- [Task objective] Write out every record again, exactly.

── Source records

(** The registry never holds a plugin that is incomplete or whose range
    of framework versions does not contain the version of the framework, and
    holds each under its identifier, whatever the factory and direct calls do;
    and it accepts every other plugin whose identifier is free. *)
Theorem plugin_registry_compatible r ls (s : PluginsState) :
  registry_ok r → plugins_run ls (initial (Some r)) = Some s →
  ∀ reg, registry_ (factory s) = Some reg →
    (∀ id m, Metadata id reg = Some m → plugin_id m = id ∧ compatible m) ∧
    ∀ m, isOk (RegisterPlugin m reg).1 = true ↔ compatible m ∧ Contains (plugin_id m) reg = false.
Proof.
  intros Hr H reg Hreg. pose proof (run_registry_ok r ls s Hr H reg Hreg) as Hok. split.
  - intros id m. unfold Metadata. case_bool_decide; [done|].
    destruct (reg !! id) as [x|] eqn:E; [|done]. intros [= <-]. by apply (map_Forall_lookup_1 _ _ _ _ Hok) in E.
  - intros m. destruct (RegisterPlugin_ok m reg Hok) as [_ Hm]. rewrite Hm. unfold Contains, compatible.
    rewrite andb_false_iff, negb_false_iff, bool_decide_eq_true, bool_decide_eq_false, <-eq_None_not_Some.
    tauto.
Qed.
End Factory.

(* ------------------------------------------------------------------ *)
(** ** Witnesses *)

Definition sample_plugin : PluginMetadata :=
  mkMetadata "arm" "Arm" "vendor" "" (mkVersion 2 0 0) (mkCompatibility (mkVersion 1 0 0) (mkVersion 1 9 9)).

(** Two threads create a plugin, one gets none; the other one is destroyed,
    but its [Shutdown] fails. *)
Definition plugins_trace : list (PluginLabel unit) :=
  [Registers sample_plugin (Some tt); CreateBegins 0 "arm"; CreateBegins 1 "arm"; CreatorReturns 1 CreatorNull;
   CreatorReturns 0 (Created "arm"); CreateEnds 0 8; CreateEnds 1 9; DestroyBegins 2 8;
   ShutdownReturns 2 (InternalError "stuck"); DestroyEnds 2].

Lemma plugin_factory_counts_witness :
  ∃ s, plugins_run plugins_trace (initial (Some ∅)) = Some s ∧ active "arm" (factory s) = 1 ∧
    isOk (Factory_UnregisterPlugin "arm" (factory s)).1 = false.
Proof.
  destruct (plugins_run plugins_trace (initial (Some ∅))) as [s|] eqn:E; [|vm_compute in E; discriminate E].
  exists s. split; [reflexivity|].
  destruct (plugin_factory_counts (Some ∅) plugins_trace s E) as [_ Hu].
  assert (Hh : held s !! 8 = Some "arm"%string). { vm_compute in E. injection E as <-. reflexivity. }
  split; [vm_compute in E; injection E as <-; reflexivity|].
  destruct (isOk (Factory_UnregisterPlugin "arm" (factory s)).1) eqn:Hok; [|reflexivity].
  destruct (Hu _ Hok) as [_ Hheld]. destruct (Hheld 8 Hh).
Defined.

Lemma plugin_registry_compatible_witness :
  ∃ s reg, plugins_run plugins_trace (initial (Some ∅)) = Some s ∧ registry_ (factory s) = Some reg ∧
    compatible sample_plugin ∧ LifecycleState "arm" reg = Some kFailed.
Proof.
  destruct (plugins_run plugins_trace (initial (Some ∅))) as [s|] eqn:E; [|vm_compute in E; discriminate E].
  destruct (registry_ (factory s)) as [reg|] eqn:Er; [|vm_compute in E; injection E as <-; discriminate Er].
  exists s, reg. split; [reflexivity|]. split; [exact Er|].
  assert (Hm : Metadata "arm" reg = Some sample_plugin ∧ LifecycleState "arm" reg = Some kFailed).
  { vm_compute in E. injection E as <-. vm_compute in Er. injection Er as <-. split; reflexivity. }
  split; [|apply Hm]. destruct Hm as [Hm _].
  apply (plugin_registry_compatible ∅ plugins_trace s (map_Forall_empty _) E reg Er) in Hm. apply Hm.
Defined.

────

- [Written reply]
(** The registry never holds a plugin that is incomplete or whose range
    of framework versions does not contain the version of the framework, and
    holds each under its identifier, whatever the factory and direct calls do;
    and it accepts every other plugin whose identifier is free. *)
Theorem plugin_registry_compatible r ls (s : PluginsState) :
  registry_ok r → plugins_run ls (initial (Some r)) = Some s →
  ∀ reg, registry_ (factory s) = Some reg →
    (∀ id m, Metadata id reg = Some m → plugin_id m = id ∧ compatible m) ∧
    ∀ m, isOk (RegisterPlugin m reg).1 = true ↔ compatible m ∧ Contains (plugin_id m) reg = false.
Proof.
  intros Hr H reg Hreg. pose proof (run_registry_ok r ls s Hr H reg Hreg) as Hok. split.
  - intros id m. unfold Metadata. case_bool_decide; [done|].
    destruct (reg !! id) as [x|] eqn:E; [|done]. intros [= <-]. by apply (map_Forall_lookup_1 _ _ _ _ Hok) in E.
  - intros m. destruct (RegisterPlugin_ok m reg Hok) as [_ Hm]. rewrite Hm. unfold Contains, compatible.
    rewrite andb_false_iff, negb_false_iff, bool_decide_eq_true, bool_decide_eq_false, <-eq_None_not_Some.
    tauto.
Qed.
End Factory.

(* ------------------------------------------------------------------ *)
(** ** Witnesses *)

Definition sample_plugin : PluginMetadata :=
  mkMetadata "arm" "Arm" "vendor" "" (mkVersion 2 0 0) (mkCompatibility (mkVersion 1 0 0) (mkVersion 1 9 9)).

(** Two threads create a plugin, one gets none; the other one is destroyed,
    but its [Shutdown] fails. *)
Definition plugins_trace : list (PluginLabel unit) :=
  [Registers sample_plugin (Some tt); CreateBegins 0 "arm"; CreateBegins 1 "arm"; CreatorReturns 1 CreatorNull;
   CreatorReturns 0 (Created "arm"); CreateEnds 0 8; CreateEnds 1 9; DestroyBegins 2 8;
   ShutdownReturns 2 (InternalError "stuck"); DestroyEnds 2].

Lemma plugin_factory_counts_witness :
  ∃ s, plugins_run plugins_trace (initial (Some ∅)) = Some s ∧ active "arm" (factory s) = 1 ∧
    isOk (Factory_UnregisterPlugin "arm" (factory s)).1 = false.
Proof.
  destruct (plugins_run plugins_trace (initial (Some ∅))) as [s|] eqn:E; [|vm_compute in E; discriminate E].
  exists s. split; [reflexivity|].
  destruct (plugin_factory_counts (Some ∅) plugins_trace s E) as [_ Hu].
  assert (Hh : held s !! 8 = Some "arm"%string). { vm_compute in E. injection E as <-. reflexivity. }
  split; [vm_compute in E; injection E as <-; reflexivity|].
  destruct (isOk (Factory_UnregisterPlugin "arm" (factory s)).1) eqn:Hok; [|reflexivity].
  destruct (Hu _ Hok) as [_ Hheld]. destruct (Hheld 8 Hh).
Defined.

Lemma plugin_registry_compatible_witness :
  ∃ s reg, plugins_run plugins_trace (initial (Some ∅)) = Some s ∧ registry_ (factory s) = Some reg ∧
    compatible sample_plugin ∧ LifecycleState "arm" reg = Some kFailed.
Proof.
  destruct (plugins_run plugins_trace (initial (Some ∅))) as [s|] eqn:E; [|vm_compute in E; discriminate E].
  destruct (registry_ (factory s)) as [reg|] eqn:Er; [|vm_compute in E; injection E as <-; discriminate Er].
  exists s, reg. split; [reflexivity|]. split; [exact Er|].
  assert (Hm : Metadata "arm" reg = Some sample_plugin ∧ LifecycleState "arm" reg = Some kFailed).
  { vm_compute in E. injection E as <-. vm_compute in Er. injection Er as <-. split; reflexivity. }
  split; [|apply Hm]. destruct Hm as [Hm _].
  apply (plugin_registry_compatible ∅ plugins_trace s (map_Forall_empty _) E reg Er) in Hm. apply Hm.
Defined.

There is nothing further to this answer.